I will assemble catapults, mangonels,
trebuckets and other instruments of wonderful
efficiency not in general use.

And should a sea battle be occasioned,
I have examples of many instruments
which are highly suitable either in attack
or defence, and craft which will resist the fire
of all the heaviest cannon and powder and smoke.

Also I can execute sculpture in marble,
bronze and clay. Likewise in painting, I can do
everything possible as well as any other.

From a letter Leonardo da Vinci wrote to Ludovico Sforza around 1483, commending himself for court employment. Via Letters of Note. Submitted by Gabriel Smy.

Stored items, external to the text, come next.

(* ===== verification/Elf.v ===== *)
(** * The ELF loader (src/src/fs/elf.c, elf.h)

    An executable is a [buffer] of which the first [file_size] bytes are the
    file.  The loader creates an address space with the operations of Vmm.v,
    maps the PT_LOAD segments, applies the relocations, builds the initial
    stack and starts a task or replaces the image of the calling one.  The
    files and the scheduler are the interfaces [Files] and [Spawn].  [None] is
    a call that does not return.  Offsets from the start of a file buffer are
    signed: an offset with the top bit set points below the buffer. *)

From Stdlib Require Import String.
From S2P Require Import Prelude Mem Str Block Fat32 Vmm Cstr Kprintf.
Import Mem Str Vmm Cstr.
Import Block(buffer, blit) Fat32(M, M_ret, M_bind, out_of_fuel).

(** ** What the loader needs of the file system and of the scheduler *)

Class Files (F : Type) := {
  fs_open : list Z -> Z -> F -> option (Z * F);
  fs_read : Z -> buffer -> Z -> F -> option (Z * buffer * F);
  fs_close : Z -> F -> option (Z * F);
  fs_close_cloexec : Z -> F -> option F
}.

Module Elf.

#[local] Existing Instances M_ret M_bind.

(** ** Constants and headers *)

Definition ELF_MAGIC : Z := 0x464C457F.
Definition ET_EXEC : Z := 2.
Definition ET_DYN : Z := 3.
Definition PT_LOAD : Z := 1.
Definition PT_DYNAMIC : Z := 2.
Definition PT_INTERP : Z := 3.
Definition DT_NULL : Z := 0.
Definition DT_RELA : Z := 7.
Definition DT_RELASZ : Z := 8.
Definition DT_RELAENT : Z := 9.
Definition R_X86_64_NONE : Z := 0.
Definition R_X86_64_RELATIVE : Z := 8.
Definition PF_X : Z := 1.
Definition PF_W : Z := 2.
Definition AT_NULL : Z := 0.
Definition AT_PHDR : Z := 3.
Definition AT_PHENT : Z := 4.
Definition AT_PHNUM : Z := 5.
Definition AT_PAGESZ : Z := 6.
Definition AT_BASE : Z := 7.
Definition AT_FLAGS : Z := 8.
Definition AT_ENTRY : Z := 9.
Definition AT_RANDOM : Z := 25.
Definition AT_EXECFN : Z := 31.
Definition ELF_INTERP_GAP_BYTES : Z := 2 * 1024 * 1024.
Definition USER_STACK_BASE : Z := 0x00007FFF00000000.
Definition USER_STACK_PAGES : Z := 256.
Definition USER_STACK_SIZE : Z := USER_STACK_PAGES * PAGE_SIZE.
Definition USER_STACK_TOP : Z := USER_STACK_BASE + USER_STACK_SIZE.
Definition USER_ELF_DYN_BASE : Z := 0x400000.
Definition SIZEOF_EHDR : Z := 64.
Definition SIZEOF_PHDR : Z := 56.
Definition SIZEOF_DYN : Z := 16.
Definition SIZEOF_RELA : Z := 24.

(** The fields of elf64_ehdr_t that the loader reads. *)
Record elf64_ehdr_t := {
  e_magic : Z; e_class : Z; e_type : Z; e_machine : Z; e_entry : Z; e_phoff : Z; e_phentsize : Z; e_phnum : Z
}.

Definition ehdr_of (base : buffer) : elf64_ehdr_t := {|
  e_magic := load 4 0 base; e_class := base 4; e_type := load 2 16 base; e_machine := load 2 18 base;
  e_entry := load 8 24 base; e_phoff := load 8 32 base; e_phentsize := load 2 54 base; e_phnum := load 2 56 base |}.

Record elf64_phdr_t := {
  p_type : Z; p_flags : Z; p_offset : Z; p_vaddr : Z; p_filesz : Z; p_memsz : Z
}.

Definition phdr_of (base : buffer) (o : Z) : elf64_phdr_t := {|
  p_type := load 4 o base; p_flags := load 4 (o + 4) base; p_offset := load 8 (o + 8) base;
  p_vaddr := load 8 (o + 16) base; p_filesz := load 8 (o + 32) base; p_memsz := load 8 (o + 40) base |}.

(** ** Program headers *)

Section image.
Variable base : buffer.
Let ehdr := ehdr_of base.

Definition elf_phdr_at (idx : Z) : option elf64_phdr_t :=
  if e_phnum ehdr <=? idx then None
  else Some (phdr_of base (i64 (e_phoff ehdr + idx * e_phentsize ehdr))).

(** The headers in order, as the loops [for (u16 i = 0; i < e_phnum; i++)] see
    them. *)
Definition phdrs : list elf64_phdr_t := omap elf_phdr_at (seqZ 0 (e_phnum ehdr)).

Definition elf_find_phdr (kind : Z) : option elf64_phdr_t := List.find (fun ph => p_type ph =? kind) phdrs.

(** The negation of [p_type != PT_LOAD || p_memsz == 0]. *)
Definition loadable (ph : elf64_phdr_t) : bool := (p_type ph =? PT_LOAD) && negb (p_memsz ph =? 0).

Definition elf_va_to_file_off (va : Z) : option Z :=
  match List.find (fun ph => loadable ph && (p_vaddr ph <=? va) && (va <? u64 (p_vaddr ph + p_memsz ph))) phdrs with
  | None => None
  | Some ph =>
      let delta := u64 (va - p_vaddr ph) in
      if p_filesz ph <=? delta then None else Some (u64 (p_offset ph + delta))
  end.

Definition elf_min_load_vaddr : Z :=
  let min_v := fold_left (fun min_v ph =>
    if loadable ph && (p_vaddr ph <? min_v) then p_vaddr ph else min_v) phdrs (2 ^ 64 - 1) in
  if min_v =? 2 ^ 64 - 1 then 0 else min_v.

Definition elf_align_up (x align : Z) : Z :=
  if align =? 0 then x else Z.land (u64 (x + align - 1)) (u64 (Z.lnot (u64 (align - 1)))).

Definition elf_max_load_end (load_bias : Z) : Z :=
  fold_left (fun mx ph =>
    if loadable ph then
      let e := u64 (load_bias + p_vaddr ph + p_memsz ph) in if mx <? e then e else mx
    else mx) phdrs 0.

Definition elf_phdr_runtime_addr (load_bias : Z) : option Z :=
  let phoff := e_phoff ehdr in
  match List.find (fun ph => loadable ph && (p_offset ph <=? phoff) && (phoff <? u64 (p_offset ph + p_filesz ph))) phdrs with
  | None => None
  | Some ph => Some (u64 (load_bias + p_vaddr ph + u64 (phoff - p_offset ph)))
  end.

(** The entries of the dynamic section from offset [cur] to [dend]: DT_RELA,
    DT_RELASZ, DT_RELAENT. *)
Fixpoint scan_dynamic (n : nat) (cur dend : Z) (acc : Z * Z * Z) : Z * Z * Z :=
  match n with
  | O => acc
  | S n' =>
      if cur + SIZEOF_DYN <=? dend then
        let d_tag := load 8 cur base in
        let d_un := load 8 (cur + 8) base in
        let '(rela_va, relasz, relaent) := acc in
        if d_tag =? DT_NULL then acc
        else scan_dynamic n' (cur + SIZEOF_DYN) dend
               (if d_tag =? DT_RELA then (d_un, relasz, relaent)
                else if d_tag =? DT_RELASZ then (rela_va, d_un, relaent)
                else if (d_tag =? DT_RELAENT) && negb (d_un =? 0) then (rela_va, relasz, d_un)
                else acc)
      else acc
  end.

End image.

(** ** Segments *)

(** [memcpy] from a file buffer, or from an array on the kernel stack, to
    memory. *)
Definition copy_in {P H} (d : Z) (src : buffer) (so n : Z) (s : vmm P H) : vmm P H := s <| vm := blit (vm s) d src so n |>.

(** An array with the bytes of [l]. *)
Definition array (l : list Z) : buffer := fun i => nth (Z.to_nat i) l 0.

(** The eight bytes of a u64. *)
Definition u64_bytes (v : Z) : list Z := le 8 v.

(** A vector of string pointers, some of them NULL. *)
Definition strings := Z -> option (list Z).

Section space.
Context {P H : Type} `{Frames P} `{Kheap H}.
Variable hhdm : Z.
Implicit Types s : vmm P H.

(** The pages of a segment from [va] on. *)
Fixpoint map_segment (n : nat) (pml4 : Z) (base : buffer) (phdr : elf64_phdr_t) (seg_base pflags va : Z) s : bool * vmm P H :=
  match n with
  | O => (true, s)
  | S n' =>
      let '(phys, s) := alloc_frame s in
      if phys =? 0 then (false, s)
      else
        let kva := vmm_phys_to_virt hhdm phys in
        let s := zero_page kva s in
        let file_seg_start := seg_base in
        let file_seg_end := u64 (seg_base + p_filesz phdr) in
        let s :=
          if (file_seg_start <? va + PAGE_SIZE) && (va <? file_seg_end) then
            let copy_start := if file_seg_start <? va then va else file_seg_start in
            let copy_end := if va + PAGE_SIZE <? file_seg_end then va + PAGE_SIZE else file_seg_end in
            let dst_offset := copy_start - va in
            let src_offset := copy_start - seg_base in
            copy_in (kva + dst_offset) base (i64 (p_offset phdr + src_offset)) (u64 (copy_end - copy_start)) s
          else s in
        let '(_, s) := vmm_map_page hhdm pml4 va phys pflags s in
        map_segment n' pml4 base phdr seg_base pflags (va + PAGE_SIZE) s
  end.

Definition segment_flags (phdr : elf64_phdr_t) : Z :=
  let pflags := Z.lor VMM_FLAG_PRESENT VMM_FLAG_USER in
  let pflags := if has (p_flags phdr) PF_W then Z.lor pflags VMM_FLAG_WRITE else pflags in
  if has (p_flags phdr) PF_X then pflags else Z.lor pflags VMM_FLAG_NX.

Definition map_load (pml4 : Z) (base : buffer) (load_bias : Z) (phdr : elf64_phdr_t) s : bool * vmm P H :=
  let seg_base := u64 (p_vaddr phdr + load_bias) in
  let seg_start := clear_bits seg_base 0xFFF in
  let seg_end := clear_bits (u64 (seg_base + p_memsz phdr + 0xFFF)) 0xFFF in
  map_segment (Z.to_nat ((seg_end - seg_start) / PAGE_SIZE)) pml4 base phdr seg_base (segment_flags phdr) seg_start s.

Fixpoint map_loads (l : list elf64_phdr_t) (pml4 : Z) (base : buffer) (load_bias : Z) s : bool * vmm P H :=
  match l with
  | [] => (true, s)
  | phdr :: l =>
      if negb (loadable phdr) then map_loads l pml4 base load_bias s
      else
        let '(ok, s) := map_load pml4 base load_bias phdr s in
        if negb ok then (false, s) else map_loads l pml4 base load_bias s
  end.

Definition elf_map_pt_loads (pml4 : Z) (base : buffer) (load_bias : Z) s : bool * vmm P H :=
  map_loads (phdrs base) pml4 base load_bias s.

(** ** Relocations *)

Definition elf_write_u64_user (pml4 va val : Z) s : bool * vmm P H :=
  if negb (Z.land va 7 =? 0) then (false, s)
  else
    let phys := vmm_virt_to_phys hhdm pml4 va s in
    if phys =? 0 then (false, s)
    else (true, s <| vm := store 8 (vmm_phys_to_virt hhdm phys) val (vm s) |>).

They’re not grateful any more

It used to be a very unique and
blessed experience to be able to
experience theatre and to go to
see it and only the most highest-class
people in Shakespearean times would be
let into the theatre and everyone
else would have to watch it in the square.
Nobody feels that way any more. It’s
so easily accessible on the
Internet it’s treated like McDonald’s,
it’s treated like trash…

I’m not a French fry,
I’m foie gras.

Taken from the transcription of an interview with Lady Gaga posted on How Upsetting, 2nd September 2013. Submitted by Marika.

Mythologise Anything

A recent exhibition of the work
of American artist Jeff Koons was
called Everything’s Here. I subscribe to that
worldview: you can live on “lipgloss and
cigarettes”. There are more references to
TV shows and showbiz entertainers

in my songs than references to the
Greek myths but it’s all valid. You can
mythologise anything if you put
your mind to it. In a way it’s more fun
to look for profundity in something
that’s not designed to have it. Or maybe

that’s just awkwardness on my part – I do
have a tendency towards that. When I
was nine years old, we were learning how to
draw bar charts at school when the teacher
decided to construct one based on the
times we got up in the morning to get

ready for school. For some reason I was
determined to have a bar on the graph
all to myself and so claimed to rise at
6am every morning (which was an
obvious lie as I was usually at
least five minutes late each day). The teacher

was sceptical but let it go and, much
to my satisfaction, I got my own
exclusive bar. I don’t know why I was
so determined to be different from all
the other members of my class, but it
felt important to me. Perhaps it still

is. But I’d like to think that it was more
than mere cussedness on my part, that it
was the start of a sensibility,
a desire to look in the less obvious
places – less obvious because they were
right under your nose. Pulp was the perfect

name for the band because this was an attempt
to find meaning in the mass-produced and
throwaway world that was, after all, what
we were surrounded by on a daily
basis. To sift through and find some beauty
in it all. Take a look – it is there.

From Jarvis Cocker: the secrets of Pulp’s songs. By Marika Rose.